Basilicata, il farmacista con il papà di destra che unisce il centrosinistra: tocca a Trerotola

Basilicata, il farmacista con il papà di destra che unisce il centrosinistra: tocca a Trerotola

La 48 ore di trattativa serrata da tutte le forze del centro-sinistra ha raggiunto lo scopo. Dopo il passo indietro di Carme Lasorella è arrivato anche quello dell’ex governatore, Marcello Pittella. Ultimo tassello per sancire la ritrovata unità  del centrosinistra dietro un nome a sorpresa.  quello del farmacista potentino Carlo Trerotola, un esponente della società civile che non ha mai ricoperto alcun incarico istituzionale. Però non è proprio estraneo alla politica: proviene da una famiglia che ha un antico rapporto con la politica. Ma la sorpresa è proprio qui; il papà Nicola è stato il sindaco di Balvano. E’ stato tra i fondatori in Basilicata del MSI, amico personale di Giorgio Almirante, con il quale ha condiviso anni di passione civile e impegno politico, senza mai rinunciare quando il partito glielo chiedeva,a mettere la faccia per candidarsi alle diverse competizioni elettorali. Ma ha avuto la soddisfazione di vincere e di essere eletto nel 1970,sindaco nella sua amata Balvano. Stesso ruolo ricoperto dal fratello Ettore per conto di Alleanza Nazionale. Ora Carlo Trerotola dovrà vincere con la bandiera del centrosinistra. A sostenerlo, uno schieramento largo che dovrebbe comprendere i dissidenti di MPS, Verdi, + Europa. Articolo uno non ha ancora sciolto la riserva, Piero lacorazza che vuole confrontarsi con i suoi incontrare il candidato prima di decidere.

Già nei giorni scorsi c’era stato un forte pressing del centrosinistra lucano su Pittella – indagato nell’ambito dell’inchiesta della Procura di Matera sulla sanità lucana e dimessosi lo scorso 24 gennaio – perché facesse un passo indietro. Anche perché Leu (che alle politiche 2018 aveva preso in regione oltre il 6%) non ne voleva sapere del governatore uscente. Il pressing è poi aumentato dopo che il centrodestra unito (Fi-Lega-FdI) il 18 febbraio ha ufficializzato il candidato governatore: il generale (in pensione) della Guardia di Finanza Vito Bardi, in quota Forza Italia.
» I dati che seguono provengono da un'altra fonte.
(** At most one invocation waits for the global table, and only while the
    flag is set and the table is not there yet. *)
Record globalInv (w : Badge.world) : Prop := {
  inv_waiting : ∀ i tk, Badge.tasks w !! i = Some tk → awaitsGlobal tk = true →
      Badge.globalLoaded (Badge.cache w) = true
      ∧ Badge.global (Badge.cache w) = None
      ∧ ∀ j tk', Badge.tasks w !! j = Some tk' → awaitsGlobal tk' = true → j = i;
  inv_unloaded : Badge.globalLoaded (Badge.cache w) = false →
      Badge.global (Badge.cache w) = None
}.

(** * Further functions of the source *)

(** ** Configuration: [clampInt], [clampFloat], the badge proxy *)

Module Config.

(** *** The text of a number

    [Number::toString] in radix 10, which [Array.prototype.join] applies
    to the numbers of an array. *)

(** The largest [c] with [10^c <= q], for a positive double [q]; the
    estimate from the binary exponent is off by one at most. *)
Definition ilog10 (q : Q) : Z :=
  let c := (Num.ilog2 (Qnum q) (Zpos (Qden q)) * 1233) / 4096 in
  if Qle_bool (Num.pow10 (c + 1)) q then c + 1
  else if Qle_bool (Num.pow10 c) q then c
  else c - 1.

Fixpoint digitsFrom (fuel : nat) (n : Z) (acc : list N) : list N :=
  match fuel with
  | O => acc
  | S fuel' =>
      let acc := (48 + Z.to_N (n mod 10))%N :: acc in
      if n <? 10 then acc else digitsFrom fuel' (n / 10) acc
  end.

(** The decimal digits of a natural number, the most significant first. *)
Definition decimal (n : Z) : list N :=
  digitsFrom (S (Z.to_nat (Z.log2 n))) n [].

(** The decimal [s * 10^p] converts to the double [q]. *)
Definition readsAs (q : Q) (s p : Z) : bool :=
  match Num.fl (inject_Z s * Num.pow10 p) with
  | Num.Fin r => Qeq_bool r q
  | _ => false
  end.

(** The integers [s] and [n] with [10^(k-1) <= s < 10^k] such that
    [s * 10^(n-k)] converts to [q], when there are any, where
    [10^(e-1) <= q < 10^e]: the decimal of [k] digits next below [q] or
    the one next above; of the two the closer to [q], and the even one
    when they are as close. *)
Definition withDigits (q : Q) (e k : Z) : option (Z * Z) :=
  let p := e - k in
  let below := Qfloor (q / Num.pow10 p) in
  let above := below + 1 in
  let up := if above =? 10 ^ k then (10 ^ (k - 1), e + 1) else (above, e) in
  match readsAs q below p, readsAs q above p with
  | true, true =>
      let dBelow := (q - inject_Z below * Num.pow10 p)%Q in
      let dAbove := (inject_Z above * Num.pow10 p - q)%Q in
      if Num.Qltb dBelow dAbove then Some (below, e)
      else if Num.Qltb dAbove dBelow then Some up
      else if Z.even below then Some (below, e) else Some up
  | true, false => Some (below, e)
  | false, true => Some up
  | false, false => None
  end.

(** The least number of digits [k], from [k] on, for which there are such
    [s] and [n]. *)
Fixpoint fewestDigits (fuel : nat) (q : Q) (e k : Z) : Z * Z * Z :=
  match withDigits q e k with
  | Some (s, n) => (s, k, n)
  | None =>
      match fuel with
      | O => (Qfloor (q / Num.pow10 (e - k)), k, e)
      | S fuel' => fewestDigits fuel' q e (k + 1)
      end
  end.

(** [s], [k] and [n] for a positive double: 17 digits tell any two doubles
    apart. *)
Definition shortest (q : Q) : Z * Z * Z :=
  fewestDigits 16 q (ilog10 q + 1) 1.

(** [Number::toString(x)] *)
Definition numberToString (x : Num.number) : list N :=
  match x with
  | Num.NaN => Js.lit "NaN"
  | Num.Inf negative =>
      (if negative then Js.lit "-" else []) ++ Js.lit "Infinity"
  | Num.Fin q =>
      if Qeq_bool q 0 then Js.lit "0"
      else
        let negative := Num.Qltb q 0 in
        let '(s, k, n) := shortest (if negative then Qopp q else q) in
        let ds := decimal s in
        let body :=
          if (k <=? n) && (n <=? 21)
          then ds ++ replicate (Z.to_nat (n - k)) 48%N
          else if (0 <? n) && (n <=? 21)
          then take (Z.to_nat n) ds ++ Js.lit "." ++ drop (Z.to_nat n) ds
          else if (-6 <? n) && (n <=? 0)
          then Js.lit "0." ++ replicate (Z.to_nat (- n)) 48%N ++ ds
          else
            (if k =? 1 then ds else take 1 ds ++ Js.lit "." ++ drop 1 ds)
            ++ Js.lit "e" ++ (if n - 1 <? 0 then Js.lit "-" else Js.lit "+")
            ++ decimal (Z.abs (n - 1)) in
        (if negative then Js.lit "-" else []) ++ body
  end.

(** *** Configuration values *)

(** A value of a configuration entry: a primitive, or an array or an
    object as [JSON.parse] builds them from the defaults file.  Such an
    object has own data properties only, none of them a function, and the
    prototype [Object.prototype]; such an array has no hole and the
    prototype [Array.prototype]. *)
Inductive value :=
| VUndefined
| VNull
| VBool (b : bool)
| VNum (n : Num.number)
| VStr (s : list N)
| VArr (items : list value)
| VObj (props : list (list N * value)).

(** The object has an own property of this name. *)
Definition hasOwn (props : list (list N * value)) (name : list N) : bool :=
  bool_decide (name ∈ props.*1).

(** [String(v)], [None] when it throws a [TypeError].  An array is joined
    with commas, [undefined] and [null] giving the empty text.  An object
    gives ["[object Object]"] through the inherited [toString]; an own
    [toString] is not callable, and then [valueOf] is tried, which either
    is an own property, not callable, or gives the object back: no
    primitive is found. *)
Fixpoint toString (v : value) : option (list N) :=
  match v with
  | VUndefined => Some (Js.lit "undefined")
  | VNull => Some (Js.lit "null")
  | VBool b => Some (if b then Js.lit "true" else Js.lit "false")
  | VNum n => Some (numberToString n)
  | VStr s => Some s
  | VArr items =>
      Js.join (Js.lit ",")
        <$> mapM (λ x, match x with
                       | VUndefined | VNull => Some []
                       | _ => toString x
                       end) items
  | VObj props =>
      if hasOwn props (Js.lit "toString") then None
      else Some (Js.lit "[object Object]")
  end.

(** [Number(value)], [None] when it throws.  An array or an object is
    first converted to a primitive with the hint [number]: [valueOf] gives
    no primitive (see [toString]), so it is the text of the value that is
    read as a number. *)
Definition toNumber (v : value) : option Num.number :=
  match v with
  | VUndefined => Some Num.NaN
  | VNull => Some (Num.ofZ 0)
  | VBool b => Some (Num.ofZ (if b then 1 else 0))
  | VNum n => Some n
  | VStr s => Some (Num.ofString s)
  | VArr _ | VObj _ => Num.ofString <$> toString v
  end.

(** The values whose conversion throws: an object with an own property
    [toString], and an array that holds such a value, at any depth. *)
Inductive raises : value → Prop :=
| raises_obj props :
    Js.lit "toString" ∈ props.*1 → raises (VObj props)
| raises_arr items x :
    x ∈ items → raises x → raises (VArr items).

(** [Math.floor(x)]; the floor of a double is a double. *)
Definition floor (x : Num.number) : Num.number :=
  match x with
  | Num.Fin q => Num.ofZ (Qfloor q)
  | _ => x
  end.

(** [Math.min(a, b)] and [Math.max(a, b)]: NaN when an argument is. *)
Definition mathMin (a b : Num.number) : Num.number :=
  match a, b with
  | Num.NaN, _ | _, Num.NaN => Num.NaN
  | _, _ => if Num.lt b a then b else a
  end.

Definition mathMax (a b : Num.number) : Num.number :=
  match a, b with
  | Num.NaN, _ | _, Num.NaN => Num.NaN
  | _, _ => if Num.lt a b then b else a
  end.

(** [clampInt(value, fallback, min, max)], [None] when [Number(value)]
    throws. *)
Definition clampInt (value : value) (fallback min max : Num.number)
  : option Num.number :=
  n ← toNumber value;
  if negb (Num.isFinite n) then Some fallback
  else
    let i := floor n in
    Some (mathMax min (mathMin max i)).

(** [clampFloat(value, fallback, min, max)], [None] when [Number(value)]
    throws. *)
Definition clampFloat (value : value) (fallback min max : Num.number)
  : option Num.number :=
  n ← toNumber value;
  if negb (Num.isFinite n) then Some fallback
  else Some (mathMax min (mathMin max n)).

(** The leading code units equal to [c] removed. *)
Fixpoint skipChar (c : N) (s : list N) : list N :=
  match s with
  | x :: s' => if (x =? c)%N then skipChar c s' else s
  | [] => []
  end.

(** [s.replace(/\/+$/, "")] for a string [s]: the first match of the
    pattern is the whole run of slashes that the string ends with. *)
Definition stripSlashes (s : list N) : list N :=
  rev (skipChar 47 (rev s)).

End Config.

(** ** BADGES: the keys of a message *)

(** [parseBadgesTag(badgesTag)]; [trim] removes the same code units as
    the white space of [Number]. *)
Definition parseBadgesTag (badgesTag : list N) : list (list N) :=
  if negb (Js.truthy badgesTag) then []
  else filter (λ s, Is_true (Js.truthy s)) (Num.trim <$> Js.split 44 badgesTag).

(** ** TWITCH IRC CONNECTION: the message handler *)

(** [data.split("\r\n")] *)
Fixpoint splitCrLf (s : list N) : list (list N) :=
  match s with
  | [] => [[]]
  | c :: s' =>
      let more :=
        match splitCrLf s' with
        | h :: t => (c :: h) :: t
        | [] => [[c]]
        end in
      match s' with
      | d :: s'' => if (c =? 13)%N && (d =? 10)%N then [] :: splitCrLf s'' else more
      | [] => more
      end
  end.

(** [s.includes(needle)] *)
Definition includes (needle s : list N) : bool :=
  negb (Js.indexOf needle s =? -1).

(** What the handler of the socket's [message] event does with a frame: it
    answers a frame that starts with [PING] and looks no further, or it
    calls [addMessage] for the lines that pass the filter and parse. *)
Inductive reaction :=
| Pong
| Messages (events : list ChatEvent).

Definition onMessage (data : list N) : reaction :=
  if Js.startsWith (Js.lit "PING") data then Pong
  else
    let lines := filter (λ s, Is_true (Js.truthy s)) (splitCrLf data) in
    Messages
      (omap parsePrivmsg
         (filter (λ line, Is_true (includes (Js.lit " PRIVMSG #") line)) lines)).

(** ** RENDERING: the stack of messages *)

(** [while ($stack.children.length > max) $stack.removeChild($stack.firstChild)]
    for a limit [max] that is not negative. *)
Fixpoint trimStack {A} (max : Z) (stack : list A) : list A :=
  match stack with
  | [] => []
  | _ :: rest =>
      if max <? Z.of_nat (length stack) then trimStack max rest else stack
  end.

(** [$stack.appendChild(el)] followed by the loop. *)
Definition appendMessage {A} (max : Z) (stack : list A) (el : A) : list A :=
  trimStack max (stack ++ [el]).

(** The value that the parser takes for the tag [k]: that of the last
    segment with this key when it is not empty, the default otherwise. *)
Definition tagOr (tags : list (list N * option (list N))) (k d : list N) : list N :=
  match lastValue k tags with
  | Some v => if Js.truthy v then v else d
  | None => d
  end.

(** A badge key as a message carries it: not empty, without a comma, and
    without white space at either end. *)
Definition cleanKey (k : list N) : Prop :=
  k ≠ [] ∧ (44%N ∉ k)
  ∧ (∀ c, head k = Some c → Num.isWhite c = false)
  ∧ (∀ c, last k = Some c → Num.isWhite c = false).

(** The entries of a badge response in the order of the document: the key
    ["set/version"] and the URL kept for it, the 2x image when it has one. *)
Definition badgeEntries (data : list Badge.badgeSet)
  : list (list N * option (list N)) :=
  flat_map
    (λ set, (λ v, (Badge.set_id set ++ Js.lit "/" ++ Badge.v_id v,
                   Badge.orElse (Badge.image_url_2x v) (Badge.image_url_1x v)))
            <$> Badge.versions set)
    data.

(** What the last entry with the key [key] holds. *)
Fixpoint lastEntry (key : list N) (entries : list (list N * option (list N)))
  : option (option (list N)) :=
  match entries with
  | [] => None
  | e :: rest =>
      match lastEntry key rest with
      | Some v => Some v
      | None => if bool_decide (e.1 = key) then Some e.2 else None
      end
  end.

(** *** Requests that do not overlap *)

(** The invocation waits for a channel fetch or for its body. *)
Definition awaitsChannel (tk : Badge.task) : bool :=
  match Badge.at_ tk with
  | Badge.AwaitChannelFetch | Badge.AwaitChannelJson => true
  | _ => false
  end.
Un centrosinistra diviso, infatti, avrebbe rischiato di finire terzo, anche dietro ai 5 stelle, che già da agosto scorso hanno messo in campo il candidato governatore Antonio Mattia.

Al nome di Bardi il centrodestra è arrivato dopo mesi di fibrillazione. Secondo gli accordi “romani”, il candidato governatore doveva sceglierlo Forza Italia in Basilicata, così come in Piemonte. Il nome di Bardi (in quota Forza Italia, appunto) in prima battuta è stato bocciato dalla Lega. Sono circolati perciò altri nomi: dal patron del Potenza calcio Salvatore Caiata (eletto tra le fila del M5S ma espulso a seguito di una indagine per riciclaggio e finito nel gruppo Misto), all’ex dg dell’ospedale San Carlo Michele Cannizzaro. Nomi respinti al mittente però da Salvini. Alla fine era circolata anche l’ipotesi di un Carroccio (in costante crescita di consensi in Basilicata: è accreditata oltre il 20%) al contrattacco con la discesa in campo del 44enne senatore leghista lucano Pasquale Pepe, sindaco di Tolve molto popolare. Ma poi il braccio di ferro si è concluso con una vittoria di Berlusconi, che è riuscito a far digerire a Salvini il nome di Bardi.